### WORK TASK
Look through the material below. Return exactly the lines from the one with "(find (fun zero" through the one with "match ascii_of_code cp, to_ascii r with", both included.

### MATERIAL PROVIDED ###

(** The part of a [requests.Response] that the script reads. *)
Record response : Type := mkResponse { status_code : Z }.

(** What one call of [requests.get] does: it returns a response or it
    raises. *)
Inductive get_outcome : Type :=
| Responds (r : response)
| Fails (e : exception).

(** [str(n)] for a Python int, as an f-string formats it. *)
Definition str_int (z : Z) : string := NilZero.string_of_int (Z.to_int z).
Definition str_nat (n : nat) : string := NilZero.string_of_uint (Nat.to_uint n).

(* ===================================================================== *)
(** ** [int(s)] on a string, base 10

    A string stands for a Python [str] by its UTF-8 bytes, which is how
    a value of the process environment reaches the script.  [int] maps
    Unicode whitespace and decimal digits to ASCII, strips the surrounding
    whitespace, refuses a literal of more than 4300 digits, and reads one
    optional sign and digits that single underscores may group. *)

(** Whitespace of the ASCII literal: space, tab, newline, vertical tab,
    form feed, carriage return. *)
Definition is_space (a : ascii) : bool :=
  let n := nat_of_ascii a in
  (Nat.eqb n 32 || (Nat.leb 9 n && Nat.leb n 13))%bool.

Definition digit_of (a : ascii) : option Z :=
  let n := nat_of_ascii a in
  if (Nat.leb 48 n && Nat.leb n 57)%bool then Some (Z.of_nat (n - 48)) else None.

Fixpoint lstrip (s : string) : string :=
  match s with
  | String a r => if is_space a then lstrip r else s
  | EmptyString => EmptyString
  end.

Fixpoint rstrip (s : string) : string :=
  match s with
  | String a r =>
      match rstrip r with
      | EmptyString => if is_space a then EmptyString else String a EmptyString
      | r' => String a r'
      end
  | EmptyString => EmptyString
  end.

(** Digits after the sign; [after_digit] says whether the previous
    character was a digit, which is where an underscore or the end of the
    literal is allowed. *)
Fixpoint int_digits (s : string) (acc : Z) (after_digit : bool) : option Z :=
  match s with
  | EmptyString => if after_digit then Some acc else None
  | String a r =>
      match digit_of a with
      | Some d => int_digits r (10 * acc + d) true
      | None =>
          if (Ascii.eqb a "_" && after_digit)%bool
          then int_digits r acc false
          else None
      end
  end.

(** *** From the bytes to the characters

    Strict UTF-8: shortest form only, no surrogate, nothing above
    U+10FFFF.  A byte that is not part of such a sequence reaches the
    script as a lone surrogate, which [int] refuses, so that the whole
    string is refused here. *)
Definition byte_of (a : ascii) : Z := Z.of_N (N_of_ascii a).

Definition between (lo b hi : Z) : bool := (lo <=? b) && (b <=? hi).

Definition continuation (b : Z) : bool := between 128 b 191.

Definition second_of_three (b0 b1 : Z) : bool :=
  if b0 =? 224 then between 160 b1 191
  else if b0 =? 237 then between 128 b1 159
  else continuation b1.

Definition second_of_four (b0 b1 : Z) : bool :=
  if b0 =? 240 then between 144 b1 191
  else if b0 =? 244 then between 128 b1 143
  else continuation b1.

Fixpoint decode_utf8 (s : string) : option (list Z) :=
  match s with
  | EmptyString => Some []
  | String a0 r0 =>
      let b0 := byte_of a0 in
      if b0 <? 128 then option_map (cons b0) (decode_utf8 r0)
      else
        match r0 with
        | EmptyString => None
        | String a1 r1 =>
            let b1 := byte_of a1 in
            if between 194 b0 223 then
              if continuation b1
              then option_map (cons ((b0 - 192) * 64 + (b1 - 128))) (decode_utf8 r1)
              else None
            else
              match r1 with
              | EmptyString => None
              | String a2 r2 =>
                  let b2 := byte_of a2 in
                  if between 224 b0 239 then
                    if second_of_three b0 b1 && continuation b2
                    then option_map
                           (cons ((b0 - 224) * 4096 + (b1 - 128) * 64 + (b2 - 128)))
                           (decode_utf8 r2)
                    else None
                  else
                    match r2 with
                    | EmptyString => None
                    | String a3 r3 =>
                        let b3 := byte_of a3 in
                        if between 240 b0 244 && second_of_four b0 b1
                           && continuation b2 && continuation b3
                        then option_map
                               (cons ((b0 - 240) * 262144 + (b1 - 128) * 4096
                                      + (b2 - 128) * 64 + (b3 - 128)))
                               (decode_utf8 r3)
                        else None
                    end
              end
        end
  end.

(** The characters above U+007F that [str.isspace] holds for. *)
Definition UNICODE_SPACES : list Z :=
  [133; 160; 5760; 8192; 8193; 8194; 8195; 8196; 8197; 8198; 8199; 8200;
   8201; 8202; 8232; 8233; 8239; 8287; 12288].

(** The digit zero of every run of ten decimal digits above U+007F. *)
Definition DECIMAL_ZEROS : list Z :=
  [1632; 1776; 1984; 2406; 2534; 2662; 2790; 2918; 3046; 3174; 3302; 3430;
   3558; 3664; 3792; 3872; 4160; 4240; 6112; 6160; 6470; 6608; 6784; 6800;
   6992; 7088; 7232; 7248; 42528; 43216; 43264; 43472; 43504; 43600; 44016;
   65296; 66720; 68912; 69734; 69872; 69942; 70096; 70384; 70736; 70864;
   71248; 71360; 71472; 71904; 72016; 72784; 73040; 73120; 92768; 92864;
   93008; 120782; 120792; 120802; 120812; 120822; 123200; 123632; 125264;
   130032].

Definition unicode_space (cp : Z) : bool := existsb (Z.eqb cp) UNICODE_SPACES.

Definition unicode_decimal (cp : Z) : option Z :=
  option_map (fun zero => cp - zero)
    (find (fun zero => between zero cp (zero + 9)) DECIMAL_ZEROS).

(** What [int] makes of one character before parsing: ASCII stays,
    whitespace becomes a space, a decimal digit becomes its ASCII digit,
    anything else is refused. *)
Definition ascii_of_code (cp : Z) : option Z :=
  if cp <? 127 then Some cp
  else if unicode_space cp then Some 32
  else option_map (Z.add 48) (unicode_decimal cp).

Fixpoint to_ascii (cps : list Z) : option string :=
  match cps with
  | [] => Some EmptyString
  | cp :: r =>
      match ascii_of_code cp, to_ascii r with
      | Some b, Some t => Some (String (ascii_of_N (Z.to_N b)) t)
      | _, _ => None
      end
  end.

(** The default of [sys.int_info.default_max_str_digits]. *)
Definition MAX_STR_DIGITS : Z := 4300.

(** The digits of a literal, underscores and sign left out. *)
Fixpoint count_digits (s : string) : Z :=
  match s with
  | EmptyString => 0
  | String a r =>
      match digit_of a with
      | Some _ => 1 + count_digits r
      | None => count_digits r
      end
  end.

(** The ASCII literal: stripped, not longer than the limit, then an
    optional sign and the digits. *)
Definition int_of_ascii (s : string) : option Z :=
  let t := rstrip (lstrip s) in
  if MAX_STR_DIGITS <? count_digits t then None
  else
    match t with
    | String "-" r => option_map Z.opp (int_digits r 0 false)
    | String "+" r => int_digits r 0 false
    | _ => int_digits t 0 false
    end.

(** [int(s)], [None] standing for [ValueError]. *)
Definition int_of_str (s : string) : option Z :=
  match decode_utf8 s with
  | Some cps =>
      match to_ascii cps with
      | Some t => int_of_ascii t
      | None => None
      end
  | None => None
  end.

(* ===================================================================== *)
(** ** The world outside the script *)

Inductive level : Type := INFO | WARNING | ERROR.

(** Observable events, in program order.  A log record is its level and
    its message (the handler's timestamp is left out). *)
Inductive event : Type :=
| EvLog (lvl : level) (msg : string)
| EvGetenv (key : string)
| EvGet (url : string) (timeout : Z)
| EvSleep (secs : Z).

###

### YOUR SOLUTION
    (find (fun zero => between zero cp (zero + 9)) DECIMAL_ZEROS).

(** What [int] makes of one character before parsing: ASCII stays,
    whitespace becomes a space, a decimal digit becomes its ASCII digit,
    anything else is refused. *)
Definition ascii_of_code (cp : Z) : option Z :=
  if cp <? 127 then Some cp
  else if unicode_space cp then Some 32
  else option_map (Z.add 48) (unicode_decimal cp).

Fixpoint to_ascii (cps : list Z) : option string :=
  match cps with
  | [] => Some EmptyString
  | cp :: r =>
      match ascii_of_code cp, to_ascii r with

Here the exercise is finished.